GaussDB 扩容缩容

原创高云龙云和恩墨技术服务团队 2022-02-11

1128

集群扩容

随着集群部署时间及业务的增长，数据库在运行性能及存储上逐渐会达到瓶颈。此时，需要通过增加主机来提升集群的性能及存储能力，GaussDB Kernel提供了 gs_expand工具帮助用户进行主机扩容和数据重分布的操作。

前提条件

1、现有集群状态正常，且各实例状态均正常，如有异常请使用gs_replace工具进行修复
2、集群扩容要求整个集群没有被锁定，集群配置文件的配置信息正确并且和当前集群配置一致。
3、已按照扩容的集群配置文件执行过前置脚本gs_preinstall。
4、新增主机和现有集群之间通信已经建立，网络正常。
5、扩容前需保证集群所有CN可连接，可以在集群用户下执行gs_check -i CheckDBConnection命令检查CN是否可连接。
6、扩容前需做ANALYZE(保证扩容进度准确性时需要执行)。
7、扩容前需保证数据库中无以redis_为前缀的时序表。若其他表、sequence、index 名称以redis_为前缀，且数据库中存在时序表可能会报错，此时需按照报错信息将表重命名。
8、重分布资源管控对象redisuser，redisrespool，redisclass，redisgrp不能被占用。
9、重分布过程中不能将其他用户绑定到重分布专用的资源池redisrespool上;不能用 gs_cgroup -M等操作破坏当前Cgroups配置。若用户在Cgroups出现问题时使用 gs_cgroup --revert恢复默认配置，则需重启集群才能保证新建立的redisclass和 redisgrp生效。
10、新增主机的操作系统与已有集群主机操作系统在同一个大版本内，支持小版本混搭。
11、两副本集群新增主机数目大于等于2，其它类型集群新增主机数目大于等于3。
12、新增主机的locale、encoding等需要和原有主机上保持一致。
13、在前一次扩容结束后才能再次扩容，扩容节点不能包含ETCD组件，新增节点不能包含主备GTM和主备CM Server。
14、新增节点上的DN必须自行成环，以防破坏原有主备关系。
15、read-only模式的扩容过程中，锁集群后数据库不支持DDL和DCL操作。
16、insert模式的扩容过程中，集群锁定前数据库支持DDL和DCL操作，不支持用户并发事务块中包含Temp表创建使用，扩容完成后到重分布完成前，不支持对database、tablespace进行删除、创建操作。

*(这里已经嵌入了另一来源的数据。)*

(** C8: what is written after the body of a post is empty exactly when the
    post has no comment; with comments it is the rule and heading followed,
    for each comment in the order of attachment, by the header
    [**author said on date**] with the first 10 characters of the time
    stamp, a blank line, the body of the comment as it is and a blank line.
    For Alice's and Bob's comments the headers are
    [**Alice said on 2011-01-02**] and [**Bob said on 2011-03-04**]. *)
Theorem C8_comments_block_rendering
  (key : string) (cs : list Obj) (rows : list (string * string * string))
  (Hrows : map Spec.comment_fields cs = map Some rows) :
  write_comments_block key cs = (Spec.comments_block key rows, None)
  /\ (Spec.comments_block key rows = "" <-> cs = [])
  /\ (forall cs' : list Obj, fst (write_comments_block key cs') = "" <-> cs' = [])
  /\ (forall (fm : Yaml.mapping) (value : Post) (body : string),
        p_comments value = cs ->
        summary (snd (p_entry value)) = Some body ->
        write_document write_scalar args fm key value
        = (("---" ++ nl ++ Yaml.dump write_scalar fm ++ "---" ++ nl ++ nl
              ++ (if show_original args then original_note key else ""))
             ++ body ++ Spec.comments_block key rows, None))
  /\ write_comments_block "k" [(1, Sample.alice); (2, Sample.bob)]
     = (comments_heading 2 "k"
          ++ "**Alice said on 2011-01-02**" ++ nl ++ nl ++ "first" ++ nl ++ nl
          ++ "**Bob said on 2011-03-04**" ++ nl ++ nl ++ "second" ++ nl ++ nl,
        None).
Proof.
  assert (Hb : write_comments_block key cs = (Spec.comments_block key rows, None)).
  { destruct cs as [|c cs], rows as [|r rows]; try discriminate; [reflexivity|].
    unfold write_comments_block. rewrite (write_comments_rows _ _ Hrows).
    cbn [Spec.comments_block]. apply (f_equal (@List.length _)) in Hrows.
    rewrite !length_map in Hrows. now rewrite Hrows. }
  split; [exact Hb|]. split.
  - destruct cs as [|c cs], rows as [|r rows]; try discriminate.
    + split; reflexivity.
    + split; discriminate.
  - split; [|split; [|reflexivity]].
    { intros [|c cs']; [split; reflexivity|].
      cbn [write_comments_block]. destruct (write_comments (c :: cs')).
      split; discriminate. }
    intros fm value body Hcs Hbody. unfold write_document.
    rewrite Hbody, Hcs, Hb. reflexivity.
Qed.

End Documents.

Lemma C7_blank_or_page_name_writes_nothing_witness :
  Main.write_post Sample.plain Sample.args (Some "http://e/")
    "http://e/p-contact.html" Sample.post_a = (None, None).
Proof.
  exact (proj1 (C7_blank_or_page_name_writes_nothing Sample.plain Sample.args
                  (Some "http://e/") "http://e/p-contact.html" "p-contact.md"
                  Sample.post_a eq_refl (or_intror eq_refl))).
Defined.

Lemma C3_front_matter_keys_dumped_sorted_witness :
  exists fm : Yaml.mapping,
    Main.frontmatter (0, Sample.entry_a) "2010-05-a.md" ["travel"] = Ok fm
    /\ map fst fm = Spec.model_key_order
    /\ Yaml.dumped_keys fm
       = ["date"; "description"; "published"; "slug"; "tags"; "time_to_read";
          "title"].
Proof.
  destruct (C3_front_matter_keys_dumped_sorted Sample.plain (0, Sample.entry_a)
              "2010-05-a.md" "2010-05-01T08:00:00Z" "A" ["travel"]
              eq_refl eq_refl) as (fm & H1 & H2 & H3 & _).
  exists fm. split; [exact H1|]. split; [exact H2|exact H3].
Defined.

Lemma C8_comments_block_rendering_witness :
  Main.write_comments_block "http://e/2010/05/a.html"
    [(1, Sample.alice); (2, Sample.bob)]
  = (Spec.comments_block "http://e/2010/05/a.html"
       [("Alice", "2011-01-02T10:00:00Z", "first");
        ("Bob", "2011-03-04T09:00:00Z", "second")], None).
Proof.
  exact (proj1 (C8_comments_block_rendering Sample.plain Sample.args
                  "http://e/2010/05/a.html"
                  [(1, Sample.alice); (2, Sample.bob)]
                  [("Alice", "2011-01-02T10:00:00Z", "first");
                   ("Bob", "2011-03-04T09:00:00Z", "second")] eq_refl)).
Defined.

(** ** Classification: lines 60-80 *)

Section Classification.
Import PyStr Feed Main.

(** C2, the claim as stated, fails: a post whose second category term is the
    label [#commentary] has a term that contains [#comment], so the rules on
    every term make it a comment; the first loop looks at the first term
    only and files it as a post. *)
Lemma C2_label_with_comment_marker_is_a_post :
  let entry : Obj :=
    (0, {| link := Some "http://e/2010/05/b.html";
           href := Some "http://e/feeds/4";
           tags := Some [ {| term := kind_post |}; {| term := "#commentary" |} ];
           title := Some "B";
           published := Some "2010-05-02T08:00:00Z";
           summary := Some "<p>b</p>";
           thr_in_reply_to := None;
           author_detail := None |}) in
  Spec.classify_any "http://e/2010/05/b.html" "http://e/feeds/4"
    [kind_post; "#commentary"] = Spec.Comment
  /\ classify_body [] [] entry
     = Ok ([("http://e/2010/05/b.html", {| p_entry := entry; p_comments := [] |})],
           [])
  /\ classify_body [] [] entry
     <> Ok (Spec.file_entry Spec.Comment entry "http://e/2010/05/b.html" [] []).
Proof. split; [reflexivity|split; [reflexivity|discriminate]]. Qed.

(** C2, amended: on an entry with a link the five rules apply in order and
    the first match wins, the two category rules reading the entry's
    category, which is its first category term: the entry is dropped if its
    link contains [tag:blogger.com]; else, having [href], dropped if [href]
    contains [comments]; else, having a category, dropped if that term
    contains [#settings], filed as a comment if it contains [#comment], and
    filed as a post otherwise.  For an entry with a single category term
    these are the rules on every term. *)
Theorem C2_rules_in_order_on_first_term
  (ps : Posts) (cs : list Obj) (entry : Obj) (l : string)
  (Hlink : link (snd entry) = Some l) :
  (contains "tag:blogger.com" l = true -> classify_body ps cs entry = Ok (ps, cs))
  /\ (forall h : string,
        href (snd entry) = Some h ->
        contains "tag:blogger.com" l = false ->
        contains "comments" h = true ->
        classify_body ps cs entry = Ok (ps, cs))
  /\ (forall (h : string) (t : Tag) (ts : list Tag),
        href (snd entry) = Some h ->
        tags (snd entry) = Some (t :: ts) ->
        classify_body ps cs entry
        = Ok (Spec.file_entry (Spec.classify_first l h (term t)) entry l ps cs))
  /\ (forall h c : string,
        Spec.classify_first l h c = Spec.classify_any l h [c]).
Proof.
  unfold classify_body. rewrite Hlink. cbn [getattr bind].
  split; [now intros ->|]. split.
  - intros h Hh -> Hc. rewrite Hh. cbn [getitem bind]. now rewrite Hc.
  - split.
    + intros h t ts Hh Ht. unfold Spec.classify_first, category.
      rewrite Hh, Ht. cbn [getitem bind].
      destruct (contains "tag:blogger.com" l); [reflexivity|].
      destruct (contains "comments" h); [reflexivity|].
      destruct (contains "#settings" (term t)); [reflexivity|].
      destruct (contains "#comment" (term t)); reflexivity.
    + intros h c. unfold Spec.classify_first, Spec.classify_any.
      cbn [existsb]. now rewrite !orb_false_r.
Qed.

Lemma C2_rules_in_order_on_first_term_witness :
  classify_body [] [] (0, Sample.alice) = Ok ([], [(0, Sample.alice)]).
Proof.
  exact (proj1 (proj2 (proj2
           (C2_rules_in_order_on_first_term [] [] (0, Sample.alice)
              "http://e/2010/05/a.html?showComment=1" eq_refl)))
           "http://e/feeds/2" {| term := Sample.kind_comment |} []
           eq_refl eq_refl).
Defined.

Lemma classify_loop_app (es1 es2 : list Obj) (st : State) :
  classify_loop (es1 ++ es2) st
  = match classify_loop es1 st with
    | (st', None) => classify_loop es2 st'
    | (st', Some e) => (st', Some e)
    end.
Proof.
  revert st; induction es1 as [|entry es1 IH]; intros st; [reflexivity|].
  cbn [app classify_loop].
  destruct (classify_body (posts st) (comments st) entry) as [[p c]|[k|n]];
    [apply IH|apply IH|reflexivity].
Qed.

(** The printed lines have no influence on the two collections. *)
Lemma classify_loop_stdout (es : list Obj) (st st' : State) :
  posts st = posts st' -> comments st = comments st' ->
  posts (fst (classify_loop es st)) = posts (fst (classify_loop es st'))
  /\ comments (fst (classify_loop es st)) = comments (fst (classify_loop es st'))
  /\ snd (classify_loop es st) = snd (classify_loop es st').
Proof.
  revert st st'; induction es as [|entry es IH]; intros st st' Hp Hc.
  - cbn. auto.
  - cbn [classify_loop]. rewrite <- Hp, <- Hc.
    destruct (classify_body (posts st) (comments st) entry) as [[p c]|[k|n]].
    + now apply IH.
    + now apply IH.
    + cbn. auto.
Qed.

Lemma classify_body_key_error (ps : Posts) (cs : list Obj) (entry : Obj) (k : string) :
  classify_body ps cs entry = Raise (KeyError k) ->
  k = "href" /\ href (snd entry) = None.
Proof.
  unfold classify_body, category.
  destruct (link (snd entry)) as [l|]; cbn [getattr bind]; [|discriminate].
  destruct (contains "tag:blogger.com" l); [discriminate|].
  destruct (href (snd entry)) as [h|]; cbn [getitem bind].
  - destruct (contains "comments" h); [discriminate|].
    destruct (tags (snd entry)) as [[|t ts]|]; cbn [bind]; try discriminate.
    destruct (contains "#settings" (term t)); [discriminate|].
    destruct (contains "#comment" (term t)); discriminate.
  - intros H. injection H as <-. auto.
Qed.

(** C4, the claim as stated, fails: one comment entry without its
    [thr:in-reply-to] element ends the run in the second loop with a
    [KeyError], and one post entry without a title ends it in the third;
    in both runs the well-formed post of the feed, which is written when it
    is alone, is not written. *)
Lemma C4_one_malformed_entry_ends_the_run :
  main Sample.plain Sample.args (Sample.feed [Sample.entry_a; Sample.no_target])
  = {| printed := []; files := []; raised := Some (KeyError "thr_in-reply-to") |}
  /\ main Sample.plain Sample.args (Sample.feed [Sample.untitled; Sample.entry_a])
     = {| printed := []; files := []; raised := Some (KeyError "title") |}
  /\ (exists text : string,
        main Sample.plain Sample.args (Sample.feed [Sample.entry_a])
        = {| printed := []; files := [("2010-05-a.md", text)]; raised := None |}).
Proof.
  split; [reflexivity|]. split; [reflexivity|].
  eexists. reflexivity.
Qed.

--预防扩容重分布的过程中会出现复制表查询结果为空的情况
gs_guc reload -Z coordinator -N all -I all -c "enable_random_datanode=off"

--修改集群文件
在集群信息的nodeNames字段后面追加所有新增主机的名称，原主机名称顺序保持不变。同时，在sqlExpandNames字段中增加所有新增的主机名称。
<PARAM name="sqlExpandNames" value="mogdb04,mogdb05,mogdb06"/>

预安装

[root@mogdb01 GaussDB_Kernel]# ./script/gs_preinstall -U omm -G dbgrp -X /opt/software/GaussDB_Kernel/clusterconfig.xml --alarm-type=5
Parsing the configuration file.
Successfully parsed the configuration file.
Successfully delete task result file
Installing the tools on the local node.
Successfully installed the tools on the local node.
Are you sure you want to create trust for root (yes/no)? yes
Please enter password for root.
Password:
Creating SSH trust for the root permission user.
Successfully created SSH trust for the root permission user.
Setting HOST_IP env
Successfully set HOST_IP env.
set hotpatch env.
clear hotpatch env.
Distributing package.
Successfully distribute local lib to remote pylib.
Begin to distribute package to tool path.
Successfully distribute package to tool path.
Begin to distribute package to package path.
Successfully distribute package to package path.
Successfully distributed package.
Are you sure you want to create the user[omm] and create trust for it (yes/no)? yes
Please enter password for cluster user.
Password:
Please enter password for cluster user again.
Password:
Generate cluster user password files successfully.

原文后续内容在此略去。